What you return should be the lines of the data containing "double", each in full.

§ Stored items
*** Begin section ***

(** cp0_status_t *)
Definition status_IE := mkCp0 CP0_STATUS 0 (mkField 0 1).
Definition status_EXL := mkCp0 CP0_STATUS 0 (mkField 1 1).
Definition status_ERL := mkCp0 CP0_STATUS 0 (mkField 2 1).
Definition status_R0 := mkCp0 CP0_STATUS 0 (mkField 3 1).
Definition status_UM := mkCp0 CP0_STATUS 0 (mkField 4 1).
Definition status_UX := mkCp0 CP0_STATUS 0 (mkField 5 1).
Definition status_SX := mkCp0 CP0_STATUS 0 (mkField 6 1).
Definition status_KX := mkCp0 CP0_STATUS 0 (mkField 7 1).
Definition status_IM := mkCp0 CP0_STATUS 0 (mkField 8 8).
Definition status_Impl := mkCp0 CP0_STATUS 0 (mkField 16 2).
Definition status_NMI := mkCp0 CP0_STATUS 0 (mkField 19 1).
Definition status_SR := mkCp0 CP0_STATUS 0 (mkField 20 1).
Definition status_TS := mkCp0 CP0_STATUS 0 (mkField 21 1).
Definition status_BEV := mkCp0 CP0_STATUS 0 (mkField 22 1).
Definition status_PX := mkCp0 CP0_STATUS 0 (mkField 23 1).
Definition status_MX := mkCp0 CP0_STATUS 0 (mkField 24 1).
Definition status_RE := mkCp0 CP0_STATUS 0 (mkField 25 1).
Definition status_FR := mkCp0 CP0_STATUS 0 (mkField 26 1).
Definition status_RP := mkCp0 CP0_STATUS 0 (mkField 27 1).
Definition status_CU := mkCp0 CP0_STATUS 0 (mkField 28 4).

(** cp0_cause_t *)
Definition cause_ExcCode := mkCp0 CP0_CAUSE 0 (mkField 2 5).
Definition cause_IP := mkCp0 CP0_CAUSE 0 (mkField 8 8).
Definition cause_WP := mkCp0 CP0_CAUSE 0 (mkField 22 1).
Definition cause_IV := mkCp0 CP0_CAUSE 0 (mkField 23 1).
Definition cause_PCI := mkCp0 CP0_CAUSE 0 (mkField 26 1).
Definition cause_DC := mkCp0 CP0_CAUSE 0 (mkField 27 1).
Definition cause_CE := mkCp0 CP0_CAUSE 0 (mkField 28 2).
Definition cause_TI := mkCp0 CP0_CAUSE 0 (mkField 30 1).
Definition cause_BD := mkCp0 CP0_CAUSE 0 (mkField 31 1).

(** cp0_config_t and cp0_config1_t *)
Definition config_K0 := mkCp0 CP0_CONFIG 0 (mkField 0 3).
Definition config_MT := mkCp0 CP0_CONFIG 0 (mkField 7 3).
Definition config_AR := mkCp0 CP0_CONFIG 0 (mkField 10 3).
Definition config_AT := mkCp0 CP0_CONFIG 0 (mkField 13 2).
Definition config_BE := mkCp0 CP0_CONFIG 0 (mkField 15 1).
Definition config_Impl := mkCp0 CP0_CONFIG 0 (mkField 16 15).
Definition config_M := mkCp0 CP0_CONFIG 0 (mkField 31 1).
Definition config1_FP := mkCp0 CP0_CONFIG 1 (mkField 0 1).
Definition config1_EP := mkCp0 CP0_CONFIG 1 (mkField 1 1).
Definition config1_CA := mkCp0 CP0_CONFIG 1 (mkField 2 1).
Definition config1_WR := mkCp0 CP0_CONFIG 1 (mkField 3 1).
Definition config1_PC := mkCp0 CP0_CONFIG 1 (mkField 4 1).
Definition config1_MD := mkCp0 CP0_CONFIG 1 (mkField 5 1).
Definition config1_C2 := mkCp0 CP0_CONFIG 1 (mkField 6 1).
Definition config1_DA := mkCp0 CP0_CONFIG 1 (mkField 7 3).
Definition config1_DL := mkCp0 CP0_CONFIG 1 (mkField 10 3).
Definition config1_DS := mkCp0 CP0_CONFIG 1 (mkField 13 3).
Definition config1_IA := mkCp0 CP0_CONFIG 1 (mkField 16 3).
Definition config1_IL := mkCp0 CP0_CONFIG 1 (mkField 19 3).
Definition config1_IS := mkCp0 CP0_CONFIG 1 (mkField 22 3).
Definition config1_MMU_size := mkCp0 CP0_CONFIG 1 (mkField 25 6).
Definition config1_M := mkCp0 CP0_CONFIG 1 (mkField 31 1).

(** cp0_pagemask_t, cp0_entry_hi_t, cp0_entry_lo_t, cp0_context_t, cp0_index_t *)
Definition PABITS : Z := 32.
Definition TLB_BITS : Z := 5.
Definition NR_TLB_ENTRY : Z := 2 ^ TLB_BITS.
Definition pagemask_mask := mkCp0 CP0_PAGEMASK 0 (mkField 13 16).
Definition entry_hi_asid := mkCp0 CP0_ENTRY_HI 0 (mkField 0 8).
Definition entry_hi_vpn := mkCp0 CP0_ENTRY_HI 0 (mkField 13 19).
Definition entry_lo_g (r : Z) := mkCp0 r 0 (mkField 0 1).
Definition entry_lo_v (r : Z) := mkCp0 r 0 (mkField 1 1).
Definition entry_lo_d (r : Z) := mkCp0 r 0 (mkField 2 1).
Definition entry_lo_c (r : Z) := mkCp0 r 0 (mkField 3 3).
Definition entry_lo_pfn (r : Z) := mkCp0 r 0 (mkField 6 (PABITS - 12)).
Definition context_BadVPN2 := mkCp0 CP0_CONTEXT 0 (mkField 4 19).
Definition context_PTEBase := mkCp0 CP0_CONTEXT 0 (mkField 23 9).
Definition index_idx := mkCp0 CP0_INDEX 0 (mkField 0 TLB_BITS).
Definition index_p := mkCp0 CP0_INDEX 0 (mkField 31 1).

(** ** The CP0 register file: the union cp0_t seen as cpr[32][8], row by row *)
Definition cpr_index (reg sel : Z) : Z := 8 * reg + sel.
Definition cpr_get (c : list Z) (reg sel : Z) : Z := arr_get c (cpr_index reg sel).
Definition cpr_set (reg sel v : Z) (c : list Z) : list Z :=
  arr_set c (cpr_index reg sel) (u32 v).

Definition cp0_get (f : cp0_field) (c : list Z) : Z :=
  bf_get (c_fld f) (cpr_get c (c_reg f) (c_sel f)).
Definition cp0_set (f : cp0_field) (v : Z) (c : list Z) : list Z :=
  cpr_set (c_reg f) (c_sel f)
    (bf_set (c_fld f) v (cpr_get c (c_reg f) (c_sel f))) c.

(** ** General purpose registers *)
Definition R_v0 : Z := 2.
Definition R_a0 : Z := 4.
Definition R_a1 : Z := 5.
Definition R_a2 : Z := 6.
Definition R_ra : Z := 31.

(** ** Floating-point control register (fcsr_t) *)
Definition fcsr_RM := mkField 0 2.
Definition fcsr_flags := mkField 2 5.
Definition fcsr_enables := mkField 7 5.
Definition fcsr_causes := mkField 12 6.
Definition fcsr_unused := mkField 18 5.
Definition fcsr_fcc0 := mkField 23 1.
Definition fcsr_fs := mkField 24 1.
Definition fcsr_fcc1_7 := mkField 25 7.

(** ** CPU state.  [fpr32i] is the union of the 32 single and 16 double registers:
    register pair 2k, 2k+1 is the little-endian double k. *)
Record CPU_state := mkCPU {
  gpr : list Z;
  hi : Z;
  lo : Z;
  cp0 : list Z;
  pc : Z;
  br_target : Z;
  is_delayslot : bool;
  has_exception : bool;
  fpr32i : list Z;
  fcsr : Z
}.

Definition set_gpr v c := mkCPU v (hi c) (lo c) (cp0 c) (pc c) (br_target c) (is_delayslot c) (has_exception c) (fpr32i c) (fcsr c).
Definition set_hi v c := mkCPU (gpr c) (u32 v) (lo c) (cp0 c) (pc c) (br_target c) (is_delayslot c) (has_exception c) (fpr32i c) (fcsr c).
Definition set_lo v c := mkCPU (gpr c) (hi c) (u32 v) (cp0 c) (pc c) (br_target c) (is_delayslot c) (has_exception c) (fpr32i c) (fcsr c).
Definition set_cp0 v c := mkCPU (gpr c) (hi c) (lo c) v (pc c) (br_target c) (is_delayslot c) (has_exception c) (fpr32i c) (fcsr c).
Definition set_pc v c := mkCPU (gpr c) (hi c) (lo c) (cp0 c) (u32 v) (br_target c) (is_delayslot c) (has_exception c) (fpr32i c) (fcsr c).
Definition set_br_target v c := mkCPU (gpr c) (hi c) (lo c) (cp0 c) (pc c) (u32 v) (is_delayslot c) (has_exception c) (fpr32i c) (fcsr c).
Definition set_is_delayslot v c := mkCPU (gpr c) (hi c) (lo c) (cp0 c) (pc c) (br_target c) v (has_exception c) (fpr32i c) (fcsr c).
Definition set_has_exception v c := mkCPU (gpr c) (hi c) (lo c) (cp0 c) (pc c) (br_target c) (is_delayslot c) v (fpr32i c) (fcsr c).
Definition set_fpr32i v c := mkCPU (gpr c) (hi c) (lo c) (cp0 c) (pc c) (br_target c) (is_delayslot c) (has_exception c) v (fcsr c).
Definition set_fcsr v c := mkCPU (gpr c) (hi c) (lo c) (cp0 c) (pc c) (br_target c) (is_delayslot c) (has_exception c) (fpr32i c) (u32 v).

*** End section ***

§ ANSWER AREA
(** ** CPU state.  [fpr32i] is the union of the 32 single and 16 double registers:
    register pair 2k, 2k+1 is the little-endian double k. *)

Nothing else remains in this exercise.